# Correct width for streets???



## A&NRR (Aug 2, 2015)

I'm trying to figure out the correct width for 2 lane farm market roads, HO scale. Different people have told me different sizes. In the past I took HO scale vehicles and just eyeballed it. This time I'm very picky about accuracy and detail.
I am so confused


----------



## thedoc (Oct 15, 2015)

A&NRR said:


> I'm trying to figure out the correct width for 2 lane farm market roads, HO scale. Different people have told me different sizes. In the past I took HO scale vehicles and just eyeballed it. This time I'm very picky about accuracy and detail.
> I am so confused


I think your local DOT might have that information on line for different classes of road.


----------



## A&NRR (Aug 2, 2015)

Thanks Doc, I'll google that. Thank the good Lord for the internet, lol.


----------



## sstlaure (Oct 12, 2010)

HO Scale is 1:87, so one foot = 87 scale feet

Roads vary from 10-12ft wide/lane. 

10ft lane would be 120" wide or 120/87 = 1.38" wide
12ft = 144" wide or 144/87 = 1.65" wide


----------



## Lee Willis (Jan 1, 2014)

Well, you can check local DOT standards. Usually they have them on line: a couple of years ago I downloaded a .pdf of the City of Chicago's street dimensions and requirements, which was super detailed, but that was for doing city streets. I'd think state or county governments would have similar for farm to market roads. 

Of course, that would be for today. It you are modeling, say, the 1930s or even '50s, I'd go back to you original method and eyeball it: standards were a bit looser then, and folks built what worked for them.

From experiment and "attempts that didn't work," I've learned that the width of the shoulder/side of the road has a lot to do with the right look, too. In the scene below (O-Gauge), the road lanes have been widened from Bachmann EZ-Street roadtrack's standard width to a full scale ten feet, which is the minimum I think works for a road to look "real." The shoulder shown here and the standoff distance to the fence are as compressed as I could get them and have it look at all good: I didn't have a lot of room to work with and I made several attempts before I got just the look I wanted. It was surprising how bad the whole thing looked if the shoulder & standoff to the fence were either too narrow or too wide.


----------



## A&NRR (Aug 2, 2015)

Thanks, guys, I'm modeling the '50's early '60's so I can have the S.P. black widow paint schemes on my early diesels. And still have at least one steam engine sitting around. Measuring my HO scale vehicles about 12 ft. lanes look about just right. with side roads being 10 ft. Going to try a 3 ft. shoulder on a mock-up Since I have a small layout details make all the difference, I think.


----------



## DonR (Oct 18, 2012)

The 50s and early 60s in the US saw a lot of fairly narrow 2 lane State and U.S.
highways, and fairly narrow shoulders, if any. It was not unusual to
encounter what we called 'square' turns, a curve so sharp it was near
that of a city street corner. This was especially true in Illinois.

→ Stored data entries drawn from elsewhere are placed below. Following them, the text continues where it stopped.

(** X15.  For units that are distinct pointers, [sortConfigers] returns a
    list exactly when the precedence relation has no cycle, and panics
    with the error of a cycle exactly when it has one. *)
Theorem sortConfigers_decides_acyclic cs :
  NoDup cs →
  ((∃ l, sortConfigers deref cs = Done l) ↔ acyclic deref cs)
  ∧ ((∃ msg, sortConfigers deref cs = PanicError msg) ↔ ¬ acyclic deref cs).
Proof.
  intros Hcs. pose proof (sortConfigers_outcome deref cs Hcs) as H.
  assert (∀ l, sortConfigers deref cs = Done l → acyclic deref cs) as Hdone.
  { intros l Hl. rewrite Hl in H. destruct H as (Hnd & Hperm & Hcl & _).
    intros x Hx. apply (precedes_irrefl l x Hnd).
    apply (tc_precedes deref cs); try done.
    intros y Hy. by apply (proj2 (elem_of_Permutation_proper y l cs Hperm)). }
  destruct (sortConfigers deref cs) as [l|msg| |] eqn:Hs; try done.
  - split; split.
    + intros _. by apply (Hdone l).
    + intros _. by exists l.
    + by intros [msg ?].
    + intros Hn. destruct Hn. by apply (Hdone l).
  - destruct H as (first & cyc & _ & Hcyc).
    assert (¬ acyclic deref cs) as Hn.
    { intros Hacyc. destruct (Hacyc first). by eapply cycleFrom_tc. }
    split; split.
    + by intros [l ?].
    + intros Hacyc. by destruct Hn.
    + done.
    + intros _. by exists msg.
Qed.

Lemma removeFirst_not_elem_of c l : c ∉ l → removeFirst c l = l.
Proof.
  induction l as [|x l IH]; [done |].
  intros [Hx Hl]%not_elem_of_cons. cbn [removeFirst].
  destruct (decide (x = c)); [done |]. by rewrite IH.
Qed.

Lemma sortLoop_unconstrained cs rounds depth rest done_ :
  (∀ c, c ∈ rest → getBeforeConfigers deref cs c = []) →
  NoDup rest → length rest ≤ rounds →
  sortLoop deref rounds (S depth) cs (mkLists rest done_ [])
  = Done (mkLists [] (done_ ++ rest) []).
Proof.
  revert rounds done_. induction rest as [|c rest IH]; intros rounds done_ Hfree Hnd Hlen.
  - destruct rounds; cbn; by rewrite List.app_nil_r.
  - destruct rounds as [|rounds]; [cbn in Hlen; lia |].
    apply NoDup_cons in Hnd as [Hc Hnd].
    cbn [sortLoop toSort sortConfigersByAfter sorted processing].
    rewrite (Hfree c) by left. cbn [beforeLoop toSort sorted processing app].
    assert (removeFirst c [c] = []) as ->
      by (cbn; by destruct (decide (c = c))).
    rewrite removeFirst_not_elem_of by done.
    rewrite IH; [by rewrite <- app_assoc | | done | cbn in Hlen; lia].
    intros x Hx. apply Hfree. by right.
Qed.

(** X16.  Units that are distinct pointers and of which none has to run
    before another one come back in the order in which they were given. *)
Theorem sortConfigers_unconstrained cs :
  NoDup cs →
  (∀ a b, a ∈ cs → b ∈ cs → ¬ mustPrecede deref a b) →
  sortConfigers deref cs = Done cs.
Proof.
  intros Hnd Hfree. unfold sortConfigers.
  rewrite sortLoop_unconstrained; [done | | done | done].
  intros c Hc. apply elem_of_nil_inv. intros d [Hd Hm]%elem_of_getBeforeConfigers.
  by apply (Hfree d c).
Qed.
End MoreSortFacts.

Lemma sortConfigers_decides_acyclic_witness :
  ((∃ l, sortConfigers (heapOf orderedUnits) [0; 1; 2] = Done l)
   ↔ acyclic (heapOf orderedUnits) [0; 1; 2])
  ∧ ((∃ msg, sortConfigers (heapOf orderedUnits) [0; 1; 2] = PanicError msg)
     ↔ ¬ acyclic (heapOf orderedUnits) [0; 1; 2]).
Proof. apply sortConfigers_decides_acyclic. exact NoDup_012. Defined.

Lemma sortConfigers_unconstrained_witness :
  let units := [mkConfiger "A" [] ["X"]; mkConfiger "B" ["Y"] []; mkConfiger "C" [] []]%string in
  sortConfigers (heapOf units) [2; 0; 1] = Done [2; 0; 1].
Proof.
  intros units. apply sortConfigers_unconstrained.
  - repeat (apply NoDup_cons; split; [set_solver |]). apply NoDup_nil_2.
  - intros a b Ha Hb.
    repeat (apply elem_of_cons in Ha as [-> | Ha]); [| | |by apply elem_of_nil in Ha];
      (repeat (apply elem_of_cons in Hb as [-> | Hb]); [| | |by apply elem_of_nil in Hb]);
      unfold mustPrecede; cbn; set_solver.
Defined.

(** ** The loggers *)

Local Open Scope Z_scope.

Section PathFacts.
Implicit Types s x y dir a b : string.

Lemma LastIndex_range s sep : -1 ≤ LastIndex s sep.
Proof.
  induction s as [|c s IH].
  - rewrite LastIndex_nil. destruct (HasPrefix "" sep); lia.
  - rewrite LastIndex_cons. destruct (0 <=? LastIndex s sep) eqn:E; [lia |].
    destruct (HasPrefix (String c s) sep); lia.
Qed.
Lemma grow_out_degree (fuel todo : nat) (E : Env) (c : ScaleFreeBA.t) (m source : nat)
    (targets repeated_nodes : list nat) (conn conn' : mat) (w w' : World) :
  ScaleFreeBA.grow fuel todo E c m source targets repeated_nodes conn w = Ok (conn', w') ->
  length targets = m -> NoDup targets ->
  mat_le conn conn'
  /\ forall s, (source <= s < source + todo)%nat -> (m <= out_degree conn' s)%nat.
Proof.
  revert source targets repeated_nodes conn w.
  induction todo as [|todo IH]; intros source targets rep conn w H Hlen Hnd; simpl in H.
  - inversion H; subst. split; [apply mat_le_refl | intros s Hs; lia].
  - unfold bind at 1 in H. unfold lift at 1 in H.
    destruct (fancy_set (replicate m source) targets true conn) as [conn1| |] eqn:H1;
      try discriminate.
    unfold bind at 1 in H.
    assert (Hc2 : exists conn2, mat_le conn1 conn2 /\
              exists w2 chosen,
                ScaleFreeBA._random_subset fuel (closure_rng E)
                  (rep ++ targets ++ replicate m source) m ∅ w = Ok (chosen, w2)
                /\ ScaleFreeBA.grow fuel todo E c m (S source) (elements chosen)
                     (rep ++ targets ++ replicate m source) conn2 w2 = Ok (conn', w')).
    { destruct (ScaleFreeBA.directed c).
      - unfold ret in H. exists conn1. split; [apply mat_le_refl|].
        unfold bind in H.
        destruct (ScaleFreeBA._random_subset _ _ _ _ _ w) as [[chosen w2]| |];
          try discriminate. eauto.
      - unfold lift in H.
        destruct (fancy_set targets (replicate m source) true conn1) as [conn2| |] eqn:H2;
          try discriminate.
        exists conn2. split; [eapply fancy_set_mono; exact H2|].
        unfold bind in H.
        destruct (ScaleFreeBA._random_subset _ _ _ _ _ w) as [[chosen w2]| |];
          try discriminate. eauto. }
    destruct Hc2 as (conn2 & Hle2 & w2 & chosen & Hsub & Hrest).
    apply random_subset_exact in Hsub as [Hsize _]; [|rewrite size_empty; lia].
    apply IH in Hrest as [Hle3 Hdeg]; [| exact Hsize | apply NoDup_elements].
    pose proof (fancy_set_mono _ _ _ _ H1) as Hle1.
    split.
    + eapply mat_le_trans; [exact Hle1|]. eapply mat_le_trans; eassumption.
    + intros s Hs. destruct (decide (s = source)) as [->|Hne].
      * rewrite <- Hlen.
        etransitivity; [apply (out_degree_at_least conn1 source targets Hnd)|].
        -- eapply fancy_set_row; [exact Hlen | exact H1].
        -- apply out_degree_mono. eapply mat_le_trans; eassumption.
      * apply Hdeg. lia.
Qed.
(** X27: the action context never throws.  [getRecentActionsContext] returns
    whatever the storage layer does: the empty string when its statement
    is refused; and on a quiet store it leaves the module as it was and
    returns the empty string exactly when no action of the last seven days
    (of the session, when one is given) is in the store. *)
Theorem getRecentActionsContext_returns (rt : Runtime)
    (sessionKey : option jsstring) (e : Env) :
  exists ctx e',
    getRecentActionsContext rt sessionKey e = Returned ctx e'
    /\ (forall rest, faults (mindStore e) = true :: rest -> ctx = [])
    /\ (faults (mindStore e) = [] ->
        e' = e
        /\ (ctx = [] <->
            forall a, In a (mind_actions (db (mindStore e))) ->
                      recent_match (mindStore e) 7 sessionKey a = false)).
Proof.
  unfold getRecentActionsContext, try_catch, on_store.
  destruct (formatRecentActions rt sessionKey 10 (mindStore e))
    as [ctx w1 | w1] eqn:Hrun.
  - eexists. eexists. split; [reflexivity|]. split.
    + intros rest Hf.
      unfold formatRecentActions, getRecentActions, bind, Date_now in Hrun.
      destruct (given sessionKey);
        rewrite (statement_refused _ Hf) in Hrun; discriminate Hrun.
    + intros Hq. unfold formatRecentActions, bind in Hrun.
      rewrite (getRecentActions_rows 7 sessionKey Hq) in Hrun.
      set (before := fun a b : MindAction =>
                       action_created_at b <=? action_created_at a) in *.
      set (rows := filter (recent_match (mindStore e) 7 sessionKey)
                     (mind_actions (db (mindStore e)))) in *.
      assert (Hrows : firstn 10 (firstn 100 (order_by_desc before rows)) = []
                      <-> rows = []).
      { split.
        - intros H. apply firstn_nil_inv in H. apply firstn_nil_inv in H.
          pose proof (order_by_desc_perm before rows) as Hperm.
          rewrite H in Hperm. now apply Permutation_nil.
        - intros ->. reflexivity. }
      destruct (firstn 10 (firstn 100 (order_by_desc before rows)))
        as [|a acts] eqn:Hfirst.
      * unfold ret in Hrun. injection Hrun as <- <-.
        split; [destruct e; reflexivity|].
        split; [intros _|reflexivity].
        apply filter_nil. apply Hrows. reflexivity.
      * unfold ret in Hrun. injection Hrun as <- <-.
        split; [destruct e; reflexivity|].
        split.
        -- cbn [map join]. destruct acts; discriminate.
        -- intros H. apply filter_nil in H. apply Hrows in H. discriminate H.
  - eexists. eexists. split; [reflexivity|]. split; [reflexivity|].
    intros Hq. exfalso.
    destruct (@runs_formatRecentActions rt sessionKey 10 (mindStore e) Hq)
      as (a & w' & Hret & _).
    rewrite Hret in Hrun. discriminate Hrun.
Qed.

End IdentityCache.

(** ** The count of the logs and the recent dreams *)

Section StoreFurtherReads.
Import Store.

(** X28: a log written is a log counted.  On a quiet store, for a window of
    zero or more days, [getLogCount] after [addLog] returns one more than
    before it, and [addLog] returns the id of the new row, one more than
    the last id handed out. *)
Theorem addLog_counted (rt : Runtime) (w : World) (category : MindLogCategory)
    (payload : JsValue) (sessionKey : jsstring) (days : Z) :
  faults w = [] ->
  0 <= days ->
  exists w' n,
    addLog rt category payload sessionKey w
    = Returned (seq_log (db w) + 1) w'
    /\ getLogCount days w = Returned n w
    /\ getLogCount days w' = Returned (n + 1) w'
    /\ 0 <= n <= Z.of_nat (List.length (mind_log (db w))).
Proof.
  intros Hq Hdays. eexists. eexists. split.
  { unfold addLog, bind, Date_now. rewrite (statement_runs _ Hq).
    cbn [fst snd]. reflexivity. }
  split.
  { unfold getLogCount, bind, Date_now. apply (query_runs _ Hq). }
  split.
  { unfold getLogCount, bind, Date_now. rewrite query_runs by reflexivity.
    cbn [with_db db clock mind_log]. f_equal.
    rewrite filter_app, length_app, Nat2Z.inj_add. f_equal.
    cbn [filter log_created_at].
    replace (clock w - days * 24 * 60 * 60 * 1000 <=? clock w) with true
      by (symmetry; apply Z.leb_le; lia).
    reflexivity. }
  split; [lia|]. apply Nat2Z.inj_le. apply filter_length_le.
Qed.

Lemma addLog_counted_new_store :
  faults (open_store (str "main") 0 []) = []
  /\ exists w',
       addLog example_runtime stress (JObject []) [] (open_store (str "main") 0 [])
       = Returned 1 w'
       /\ getLogCount 7 w' = Returned 1 w'.
Proof.
  split; [reflexivity|].
  destruct (@addLog_counted example_runtime (open_store (str "main") 0 [])
              stress (JObject []) [] 7 eq_refl) as (w' & n & H1 & H2 & H3 & _).
  { lia. }
  exists w'. split; [exact H1|].
  vm_compute in H2. injection H2 as <-. exact H3.
Defined.
(** * capstone-one: the mental-health chat pipeline and its two front ends

    A shallow embedding of [agent.py] (the command-line agent) and
    [server.py] (the HTTP API), together with a model of the retrieval and
    generation pipeline [rag.MentalHealthRAG] that both of them call.

    Conventions of the embedding.
    - A Python [str] is the list of its Unicode code points ([list N]).
    - A Python [dict] keyed by session ids is a [gmap].
    - The wall clock ([datetime.now()], [time.time()]) and [uuid.uuid4()] are
      oracles indexed by the number of reads made so far; the read counters
      are threaded through every operation in a [World].
    - An exception that leaves a function is a value of a sum type; the
      mutations made before it was raised are kept, as in Python.
    - Console output ([print], [logger]) has no influence on the state or on
      the returned values and is left out. *)

From Stdlib Require Import ZArith NArith Lia Ascii String DecimalString Sorted.
From stdpp Require Import base option list gmap sorting.

Local Open Scope Z_scope.

(* ===================================================================== *)
(** ** Python strings *)
(* ===================================================================== *)

Module PyStr.

(** A Python [str]: a sequence of Unicode code points. *)
Abbreviation str := (list N).

(** A string literal of the source (ASCII code points). *)
Definition lit (s : string) : str := N_of_ascii <$> list_ascii_of_string s.

(** [c.isspace()] for one code point: the characters Python's [str.strip()]
    removes (Unicode White_Space together with the separators
    U+001C..U+001F). *)
Definition py_isspace (c : N) : bool :=
  ((9 <=? c) && (c <=? 13) || (28 <=? c) && (c <=? 32)
   || (c =? 133) || (c =? 160) || (c =? 5760)
   || (8192 <=? c) && (c <=? 8202)
   || (c =? 8232) || (c =? 8233) || (c =? 8239) || (c =? 8287)
   || (c =? 12288))%N.

(** [s.lstrip()] *)
Fixpoint lstrip (s : str) : str :=
  match s with
  | [] => []
  | c :: s' => if py_isspace c then lstrip s' else s
  end.

(** [s.rstrip()] *)
Fixpoint rstrip (s : str) : str :=
  match s with
  | [] => []
  | c :: s' =>
      match rstrip s' with
      | [] => if py_isspace c then [] else [c]
      | r => c :: r
      end
  end.

(** [s.strip()] *)
Definition strip (s : str) : str := rstrip (lstrip s).

(** Truth value of a string: [bool(s)], false exactly for [""]. *)
Definition truthy (s : str) : bool :=
  match s with [] => false | _ :: _ => true end.

(** The input is empty or made of whitespace only. *)
Definition blank (s : str) : bool := forallb py_isspace s.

Today's drivers would be shocked
at how poorly engineered were those roads. So, you can be fairly 'sloppy' with
your model road work and it would be correct for most areas. Incidentally, some
State highways were had less than 10 ft wide lanes back then.

Don


----------



## A&NRR (Aug 2, 2015)

Thanks Don, I'm modeling small town deep East Texas, they do have fairly narrow roads with no shoulders. Nothings really changed up there in the last 50 years. I'll be up there for Thanksgiving, I pay close attention to the roads maybe get some pictures for reference.


----------



## tkruger (Jan 18, 2009)

In Ohio where my grandparents were the rural roads were ogten only a lane and a half wide with no lines on then. Oil and gravel, no asphalt. This was true right through the 90s, have not been back since. I believe 60 - present highways are generally 12 ft per lane. I use the what looks right on my layout. One day I am running 1930s steam and the next a Dash 9. Everything is kept kind of generic on my layout for that purpose.


----------



## CTValleyRR (Jul 26, 2014)

sstlaure said:


> HO Scale is 1:87, so one foot = 87 scale feet
> 
> Roads vary from 10-12ft wide/lane.
> 
> ...


Sstlaure gave you the best answer so far: calculate the width of the road you want to model. There really is nothing like a standardized width. State and Federal roads are built to standards, but these almost always specify a range, not an exact width. Local roads are a real crapshoot.

On a supposed two lane road near me, there is a cut that was probably made before the Revolutionary War. Two passenger cars can sneak past each other in a pinch; two large pickup trucks would remove their side mirrors. If I see a pickup or delivery truck coming in the other direction as I approach, one of us is going to wait for the other to pass through!

The rule "there is a prototype for everything" definitely applies to roads of varying widths.


----------